L'accord des dirigeants de l'Union Européenne pour émettre 750 milliards d'euros d'obligations pour aider à financer la reprise suite au COVID-19 fait saliver d'impatience de nombreux investisseurs et analystes. La première émission importante de dette commune par le bloc pourrait concurrencer les bons du Trésor américain comme référence.
Pour les investisseurs, ce n'est que le début. Malgré toutes les protestations sur le caractère unique et temporaire de cette émission, les dirigeants européens trouveront de nombreuses excuses pour exploiter les marchés maintenant que le génie est sorti de sa bouteille. Pour les optimistes, cela annonce une transformation des marchés des capitaux.
Vers une union plus parfaite ou vers un pari à peine sûr ?
On suppose que les obligations de l'UE détrôneront les bunds allemands comme référence en matière de taux d'intérêt pour l'euro, car la notation élevée de l'UE (triple A de Moody's et Fitch, double A de Standard and Poor's) fait de ces titres une norme de comparaison.
Peut-être. Même si les analystes calculent que la Commission européenne émettra près de 200 milliards d'euros d'obligations COVID par an sur trois ans à partir de 2021, cela est inférieur à l'émission prévue par l'Allemagne cette année, qui s'élève à près de 220 milliards d'euros. L'Allemagne, la France et l'Italie auront toutes trois un encours de dette supérieur à celui de l'UE, même si l'on y ajoute les emprunts du mécanisme européen de stabilité et de la Banque européenne d'investissement.
L'Allemagne a une cote de crédit légèrement meilleure (triple A sur toute la ligne), et la cote de l'UE n'est guère figée. Comme l'ont fait remarquer certains commentateurs prudents, la nouvelle dette de l'UE ne sera pas assortie d'une clause de défaut croisé : les pays ne seront pas tenus de payer en cas de défaut. En ce sens, les nouvelles obligations ne constituent pas la percée vers la mutualisation de la dette saluée par beaucoup.
Après avoir réussi à trouver un compromis au-delà des attentes, les dirigeants européens se réjouissent aujourd'hui de l'approbation des investisseurs et des agences de notation de crédit. Les perspectives auraient-elles été aussi positives pour l'émission d'obligations lorsque l'Union a été frappée par la crise de la dette souveraine il y a plusieurs années ? Sera-t-elle aussi positive lors de la prochaine crise avec ce mécanisme d'emprunt bricolé à la hâte et le soutien réticent des membres ?
Pour les optimistes, l'émission d'obligations donnera à l'UE l'impulsion nécessaire pour avancer vers cette union fiscale, bancaire et des marchés de capitaux chimérique dont ils rêvent depuis le lancement de l'euro.

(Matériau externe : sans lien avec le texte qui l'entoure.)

(** [PointStruct(id, vector, payload)] *)
Record Point := {
  pt_id : string;
  pt_vector : vector;
  pt_payload : dict;
}.

(** A point as [query_points] hands it back; the payload is optional. *)
Record ScoredPoint := {
  sp_id : string;
  sp_payload : option dict;
}.

Record Collection := {
  vec_size : nat;
  vec_distance : Distance;
  payload_schema : gmap string PayloadSchemaType;
  points : gmap string Point;
}.

(** A collection as [create_collection] makes it: no index, no point. *)
Definition new_collection (size : nat) (distance : Distance) : Collection :=
  {| vec_size := size; vec_distance := distance;
     payload_schema := ∅; points := ∅ |}.

Definition add_index
    (c : Collection) (field : string) (schema : PayloadSchemaType) : Collection :=
  {| vec_size := vec_size c; vec_distance := vec_distance c;
     payload_schema := <[field := schema]> (payload_schema c);
     points := points c |}.

Definition set_points (c : Collection) (m : gmap string Point) : Collection :=
  {| vec_size := vec_size c; vec_distance := vec_distance c;
     payload_schema := payload_schema c; points := m |}.

(** ["\n"] *)
Definition newline : string := String "010" EmptyString.

(** The requests [qdrant_client] sends. *)
Inductive Request :=
  | GetCollections
  | CreateCollection (name : string) (size : nat) (distance : Distance)
  | GetCollection (name : string)
  | CreatePayloadIndex (name field : string) (schema : PayloadSchemaType)
  | Delete (name key value : string)
  | Upsert (name : string) (pts : list Point)
  | QueryPoints (name : string) (query : vector) (limit : Z).

(** Calls that leave the process. *)
Inductive Event :=
  | Qdrant (r : Request)
  | Embed (model content : string) (task_type : option string)
  | Split (text : string).

Definition is_create (ev : Event) : bool :=
  match ev with
  | Qdrant (CreateCollection _ _ _) | Qdrant (CreatePayloadIndex _ _ _) => true
  | _ => false
  end.

Definition is_delete (ev : Event) : bool :=
  match ev with
  | Qdrant (Delete _ _ _) => true
  | _ => false
  end.

Definition is_upsert (ev : Event) : bool :=
  match ev with
  | Qdrant (Upsert _ _) => true
  | _ => false
  end.

Definition is_index_op (ev : Event) : bool :=
  match ev with
  | Qdrant _ => true
  | _ => false
  end.

Definition is_chunk_or_embed (ev : Event) : bool :=
  match ev with
  | Embed _ _ _ | Split _ => true
  | _ => false
  end.

(** ** The outside world

    The file system and the format back ends are fixed for the length of
    one call.  The remote services and the identifier generator are asked
    with the number of the call, so the same request may be answered
    differently each time. *)
Record World := {
  COLLECTION_NAME : string;
  EMBED_MODEL : string;
  CHUNK_SIZE : Z;
  CHUNK_OVERLAP : Z;
  (** [os.path.exists] *)
  path_exists : string → bool;
  (** [magic.from_file(path, mime=True)] *)
  magic_from_file : string → result string;
  (** [PyPDF2.PdfReader(path).pages], each page by what its
      [extract_text()] does *)
  PdfReader_pages : string → result (list (result (option string)));
  (** [docx2txt.process] *)
  docx2txt_process : string → result string;
  (** [pytesseract.image_to_string(Image.open(path))] *)
  image_to_string : string → result string;
  (** [textract.process] and [bytes.decode("utf-8", errors="ignore")],
      which never raises *)
  textract_process : string → result (list Byte.byte);
  decode_utf8_ignore : list Byte.byte → string;
  (** [MarkdownTextSplitter(chunk_size, chunk_overlap).split_text] *)
  split_text : Z → Z → string → result (list string);
  (** [genai.embed_content]; the response is a dictionary *)
  embed_content :
    nat → string → string → option string → result (gmap string vector);
  (** [str(uuid.uuid4())] *)
  uuid4 : nat → string;
  (** a failure of the store on a request: network, validation, ... *)
  qdrant_fault : nat → Request → option exn;
  (** the ranking [query_points] computes *)
  nearest : nat → gmap string Point → vector → Z → list ScoredPoint;
}.

Record State := {
  qdrant : gmap string Collection;
  clock : nat;
  trace : list Event;
}.

(** ** Computations: state and exceptions *)

Definition M (A : Type) : Type := State → result A * State.

#[global] Instance M_ret : MRet M := λ A a s, (Ok a, s).
#[global] Instance M_bind : MBind M := λ A B f m s,
  match m s with
  | (Ok a, s') => f a s'
  | (Raise e, s') => (Raise e, s')
  end.

Definition raise {A} (e : exn) : M A := λ s, (Raise e, s).

(** [try: m except Exception as e: h e]; what [m] did before raising
    stays done. *)
Definition try_except {A} (m : M A) (h : exn → M A) : M A := λ s,
  match m s with
  | (Ok a, s') => (Ok a, s')
  | (Raise e, s') => h e s'
  end.

Definition lift {A} (r : result A) : M A := λ s, (r, s).

(** Take the number of the next outside call. *)
Definition tick : M nat := λ s,
  (Ok (clock s),
   {| qdrant := qdrant s; clock := S (clock s); trace := trace s |}).

Definition emit (ev : Event) : M unit := λ s,
  (Ok tt,
   {| qdrant := qdrant s; clock := clock s; trace := trace s ++ [ev] |}).

Definition get_store : M (gmap string Collection) := λ s, (Ok (qdrant s), s).

Definition put_store (q : gmap string Collection) : M unit := λ s,
  (Ok tt, {| qdrant := q; clock := clock s; trace := trace s |}).

Section Tools.
Context (w : World).

(** *** [qdrant_client]

    The store as section 4.6 of the specification describes it: a
    request is sent, the store may fail on it, and otherwise it is
    carried out as a whole.  A failed request changes nothing. *)

Definition request (r : Request) : M nat :=
  emit (Qdrant r);;
  t ← tick;
  match qdrant_fault w t r with
  | Some e => raise e
  | None => mret t
  end.

Definition not_found {A} (name : string) : M A :=
  raise (Exn "UnexpectedResponse"
             ("Not found: Collection `" +:+ name +:+ "` doesn't exist!")).

Definition client_get_collections : M (list string) :=
  request GetCollections;;
  q ← get_store;
  mret (elements (dom q)).

Definition client_create_collection
    (name : string) (size : nat) (distance : Distance) : M unit :=
  request (CreateCollection name size distance);;
  q ← get_store;
  match q !! name with
  | Some _ =>
      raise (Exn "UnexpectedResponse"
                 ("Conflict: Collection `" +:+ name +:+ "` already exists!"))
  | None =>
      put_store (<[name := new_collection size distance]> q)
  end.

Definition client_get_collection (name : string) : M Collection :=
  request (GetCollection name);;
  q ← get_store;
  match q !! name with
  | Some c => mret c
  | None => not_found name
  end.

Definition client_create_payload_index
    (name field : string) (schema : PayloadSchemaType) : M unit :=
  request (CreatePayloadIndex name field schema);;
  q ← get_store;
  match q !! name with
  | Some c =>
      put_store (<[name := add_index c field schema]> q)
  | None => not_found name
  end.

(** [Filter(must=[FieldCondition(key, match=MatchValue(value))])] *)
Definition matches (key value : string) (p : Point) : Prop :=
  pt_payload p !! key = Some value.

#[global] Instance matches_dec key value p : Decision (matches key value p).
Proof. unfold matches. apply _. Defined.

Definition delete_points
    (key value : string) (m : gmap string Point) : gmap string Point :=
  filter (λ kv, ¬ matches key value kv.2) m.

Definition client_delete (name key value : string) : M unit :=
  request (Delete name key value);;
  q ← get_store;
  match q !! name with
  | Some c =>
      put_store (<[name := set_points c (delete_points key value (points c))]> q)
  | None => not_found name
  end.

(** Points are written by identifier, later ones over earlier ones. *)
Definition upsert_points
    (pts : list Point) (m : gmap string Point) : gmap string Point :=
  foldl (λ acc p, <[pt_id p := p]> acc) m pts.

Definition client_upsert (name : string) (pts : list Point) : M unit :=
  request (Upsert name pts);;
  q ← get_store;
  match q !! name with
  | Some c =>
      put_store (<[name := set_points c (upsert_points pts (points c))]> q)
  | None => not_found name
  end.

Definition client_query_points
    (name : string) (query : vector) (limit : Z) : M (list ScoredPoint) :=
  t ← request (QueryPoints name query limit);
  q ← get_store;
  match q !! name with
  | Some c => mret (nearest w t (points c) query limit)
  | None => not_found name
  end.

(** *** [genai] *)

Definition genai_embed_content
    (model content : string) (task_type : option string)
    : M (gmap string vector) :=
  emit (Embed model content task_type);;
  t ← tick;
  lift (embed_content w t model content task_type).

(** [d[key]] *)
Definition getitem {A} (d : gmap string A) (key : string) : M A :=
  match d !! key with
  | Some v => mret v
  | None => raise (Exn "KeyError" ("'" +:+ key +:+ "'"))
  end.

(** *** tools.py, lines 40-67 *)

(** The body of the [try]. *)
Definition create_collection_try : M unit :=
  collections ← client_get_collections;
  (if negb (bool_decide (COLLECTION_NAME w ∈ collections))
   then client_create_collection (COLLECTION_NAME w) 768 COSINE
   else mret tt);;
  collection_info ← client_get_collection (COLLECTION_NAME w);
  if negb (bool_decide ("file_path" ∈ dom (payload_schema collection_info)))
  then client_create_payload_index (COLLECTION_NAME w) "file_path" KEYWORD
  else mret tt.

(** [except Exception as e: ...; raise] *)
Definition create_collection : M unit :=
  try_except create_collection_try (λ e, raise e).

Plus de 20 ans après l'introduction de l'euro, peu de choses ont avancé.
Mais une fois l'urgence passée, il est beaucoup plus probable que les prérogatives nationales se réaffirmeront. Même dans le contexte d’urgence de la pandémie, il a fallu aux dirigeants européens quatre jours d’âpres négociations et le poids combiné de la France et de l'Allemagne pour vaincre la résistance de pays "frugaux" comme les Pays-Bas et l'Autriche. Seul le prestige de la chancelière Angela Merkel a empêché l'Allemagne de faire partie de ces résistants.
En attendant, les investisseurs accueilleront favorablement les nouvelles obligations de l'UE comme une alternative aux bunds allemands, qui offrent désormais un rendement inférieur à -0,50 % sur les obligations à 10 ans. Les obligations de l'UE en circulation actuellement, de maturité comparable, qui suivent les obligations de l'État français, ont un rendement d'environ -0,20 %.
On pense que les rendements des obligations allemandes vont augmenter car les investisseurs les abandonnent au profit des obligations européennes et que l'Allemagne inonde le marché avec plus de nouvelles émissions que d'habitude en raison de son déficit lié au COVID, un renversement de la politique d'équilibre budgétaire qui a maintenu l'offre de bunds à un faible niveau au cours des années précédentes.
Les obligations de l'UE pourraient être non seulement une alternative aux bons du Trésor américain, mais aussi donner un coup de fouet à l'euro en tant que monnaie de réserve, les banques centrales acquérant les obligations pour leurs actifs en devises.
Peut-être. Mais le rendement des obligations du Trésor américain à 10 ans est toujours positif et les spéculations persistantes sur le déclin du dollar en tant que monnaie de réserve se sont invariablement révélées fausses.
Cette fois-ci, la situation est peut-être différente, mais étant donné la nature controversée du projet européen, il ne s'agit guère d'un pari sûr.